#### [TASK DETAILS]
Copy each line below that contains "land".

#### [Collected data]
Lemma readRawVarint32_write (n : Z) (rest : InputStream) :
  0 <= n < 2 ^ 31 ->
  exists firstByte more,
    writeRawVarint32 n = firstByte :: more
    /\ readRawVarint32 firstByte (more ++ rest) = Ok (n, rest).
Proof.
  intros Hn. unfold writeRawVarint32.
  rewrite Z.mod_small
    by (change (2 ^ 32) with 4294967296; change (2 ^ 31) with 2147483648 in Hn; lia).
  cbn [writeRawVarint32_loop]. rewrite continue_test by lia.
  destruct (Z.ltb_spec n 128) as [Hsmall | Hge].
  - exists n, []. split; [reflexivity |].
    unfold readRawVarint32. rewrite no_continuation by lia. reflexivity.
  - assert (Hm : 0 <= n mod 128 < 128) by (apply Z.mod_pos_bound; lia).
    exists (Z.lor (Z.land n 0x7F) 0x80), (writeRawVarint32_loop 3 (Z.shiftr n 7)).
    split; [reflexivity |].
    unfold readRawVarint32. rewrite (low7 n) by lia.
    destruct (continuation_byte (n mod 128) Hm) as (-> & Hlow & Hhigh).
    rewrite Hlow, Hhigh. cbn [Z.eqb].
    rewrite Z.shiftr_div_pow2 by lia. change (2 ^ 7) with 128.
    assert (Hdiv : n = 128 * (n / 128) + n mod 128) by (apply Z.div_mod; lia).
    assert (Hq : 1 <= n / 128) by (apply Z.div_le_lower_bound; lia).
    rewrite readRawVarint32_loop_write.
    + change (2 ^ 7) with 128.
      replace (n mod 128 + n / 128 * 128) with n by lia. reflexivity.
    + exact Hq.
    + lia.
    + change (2 ^ 7) with 128. lia.
    + change (2 ^ 7) with 128. lia.
    + apply Z.div_lt_upper_bound; [lia |].
      change (2 ^ (7 * (Z.of_nat 3 + 1))) with 268435456.
      change (2 ^ 31) with 2147483648 in Hn. lia.
Qed.

Lemma writeRawVarint32_loop_eq (turns : nat) (value : Z) :
  writeRawVarint32_loop turns value
  = if Z.land value (Z.lnot 0x7F) =? 0 then [value]
    else match turns with
         | O => []
         | S turns' =>
             Z.lor (Z.land value 0x7F) 0x80
               :: writeRawVarint32_loop turns' (Z.shiftr value 7)
         end.
Proof. destruct turns; reflexivity. Qed.

(** The bound on the turns is never what ends the loop: a value of
    [7 * (turns + 1)] bits is written the same with one more turn allowed. *)
Lemma writeRawVarint32_loop_enough (turns : nat) :
  forall value,
    0 <= value < 2 ^ (7 * (Z.of_nat turns + 1)) ->
    writeRawVarint32_loop (S turns) value = writeRawVarint32_loop turns value.
Proof.
  induction turns as [| turns IH]; intros value Hvalue.
  - rewrite (writeRawVarint32_loop_eq 1 value), (writeRawVarint32_loop_eq 0 value).
    rewrite continue_test by lia.
    change (2 ^ (7 * (Z.of_nat 0 + 1))) with 128 in Hvalue.
    destruct (Z.ltb_spec value 128) as [_ | Hge]; [reflexivity | lia].
  - rewrite (writeRawVarint32_loop_eq (S (S turns)) value),
      (writeRawVarint32_loop_eq (S turns) value).
    destruct (Z.land value (Z.lnot 0x7F) =? 0); [reflexivity |].
    f_equal. apply IH.
    rewrite Z.shiftr_div_pow2 by lia. change (2 ^ 7) with 128.
    split; [apply Z.div_pos; lia |].
    apply Z.div_lt_upper_bound; [lia |].
    replace (7 * (Z.of_nat (S turns) + 1)) with (7 + 7 * (Z.of_nat turns + 1))
      in Hvalue by lia.
    rewrite Z.pow_add_r in Hvalue by lia. change (2 ^ 7) with 128 in Hvalue. lia.
Qed.

(** Every [int] is written in full within the five turns. *)
Lemma writeRawVarint32_turns (value : Z) :
  writeRawVarint32_loop 5 (value mod 2 ^ 32) = writeRawVarint32 value.
Proof.
  unfold writeRawVarint32. apply writeRawVarint32_loop_enough.
  assert (Hmod : 0 <= value mod 2 ^ 32 < 2 ^ 32) by (apply Z.mod_pos_bound; reflexivity).
  change (2 ^ (7 * (Z.of_nat 4 + 1))) with 34359738368.
  change (2 ^ 32) with 4294967296 in *. lia.
Qed.




(** ** Delimited messages on a stream *)

Section Streams.

Context {X : Collaborators} {G : GeneratedCodec}.

Lemma parseDelimitedFrom_empty : parseDelimitedFrom [] = Ok None.
Proof. reflexivity. Qed.


(** The size written in front of a message is read back, whatever follows. *)
Lemma readRawVarint32_size (proto : TaskAttemptFinishedProto) (rest : InputStream) :
  getSerializedSize proto < 2 ^ 31 ->
  exists firstByte more,
    writeRawVarint32 (getSerializedSize proto) = firstByte :: more
    /\ readRawVarint32 firstByte (more ++ toByteArray proto ++ rest)
       = Ok (getSerializedSize proto, toByteArray proto ++ rest).
Proof.
  intros Hsize. apply readRawVarint32_write.
  unfold getSerializedSize in *. lia.
Qed.

Lemma parseDelimitedFrom_writeDelimitedTo {PI : ParserInverts}
    (proto : TaskAttemptFinishedProto) (rest : InputStream) :
  getSerializedSize proto < 2 ^ 31 ->
  parseDelimitedFrom (writeDelimitedTo proto [] ++ rest) = Ok (Some (proto, rest)).
Proof.
  intros Hsize.
  destruct (readRawVarint32_size proto rest Hsize) as (firstByte & more & Hwrite & Hread).
  unfold writeDelimitedTo. rewrite Hwrite.
  cbn [app]. rewrite <- !app_assoc.
  unfold parseDelimitedFrom. rewrite Hread. cbn [bind fst snd].
  unfold getSerializedSize. rewrite Nat2Z.id.
  rewrite firstn_app, Nat.sub_diag, firstn_all, firstn_O, app_nil_r.
  rewrite parseFrom_toByteArray. cbn [bind].
  rewrite skipn_app, Nat.sub_diag, skipn_all, skipn_O.
  reflexivity.
Qed.


End Streams.

(** ** The example instance *)

Module ExampleFacts.

Import Example.

Lemma converters_invert : ConvertersInvert collaborators.
Proof.
  constructor; simpl; intros; try reflexivity; congruence.
Qed.

Lemma readPositive_write (p : positive) (rest : list Z) :
  readPositive (writePositive p ++ rest) = Ok (p, rest).
Proof.
  induction p as [p IH | p IH |]; cbn [writePositive app readPositive Z.eqb Pos.eqb];
    [rewrite IH | rewrite IH |]; reflexivity.
Qed.

Lemma readNumber_write (z : Z) (rest : list Z) :
  readNumber (writeNumber z ++ rest) = Ok (z, rest).
Proof.
  destruct z as [| p | p]; cbn [writeNumber app readNumber Z.eqb Pos.eqb];
    [| rewrite readPositive_write | rewrite readPositive_write]; reflexivity.
Qed.

Lemma asciiOfByte_byteOfAscii (c : Ascii.ascii) : asciiOfByte (byteOfAscii c) = c.
Proof.
  unfold asciiOfByte, byteOfAscii. rewrite N2Z.id. apply Ascii.ascii_N_embedding.
Qed.

Lemma readChars_write (s : string) (rest : list Z) :
  readChars (String.length s) (writeChars s ++ rest) = Ok (s, rest).
Proof.
  induction s as [| c s IH]; cbn [String.length writeChars app readChars].
  - reflexivity.
  - rewrite IH. cbn [bind fst snd]. rewrite asciiOfByte_byteOfAscii. reflexivity.
Qed.

Lemma readText_write (s : string) (rest : list Z) :
  readText (writeText s ++ rest) = Ok (s, rest).
Proof.
  unfold readText, writeText. rewrite <- app_assoc, readNumber_write.
  cbn [bind fst snd]. rewrite Nat2Z.id. apply readChars_write.
Qed.

Lemma readEntries_write (l : list Z) (rest : list Z) :
  readEntries (List.length l) (writeEntries l ++ rest) = Ok (l, rest).
Proof.
  induction l as [| x l IH]; cbn [List.length writeEntries app readEntries].
  - reflexivity.
  - rewrite <- app_assoc, readNumber_write. cbn [bind fst snd].
    rewrite IH. reflexivity.
Qed.

Lemma readOptional_write {A : Type} (put : A -> list Z)
    (get : list Z -> result (A * list Z)) (field : option A) (rest : list Z) :
  (forall v rest', get (put v ++ rest') = Ok (v, rest')) ->
  readOptional (isSome field) get (writeOptional put field ++ rest) = Ok (field, rest).
Proof.
  intros Hget. destruct field as [v |]; cbn [isSome readOptional writeOptional].
  - rewrite Hget. reflexivity.
  - reflexivity.
Qed.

#### [RESPONSE TO THE EXERCISE]
    exists (Z.lor (Z.land n 0x7F) 0x80), (writeRawVarint32_loop 3 (Z.shiftr n 7)).
  = if Z.land value (Z.lnot 0x7F) =? 0 then [value]
             Z.lor (Z.land value 0x7F) 0x80
    destruct (Z.land value (Z.lnot 0x7F) =? 0); [reflexivity |].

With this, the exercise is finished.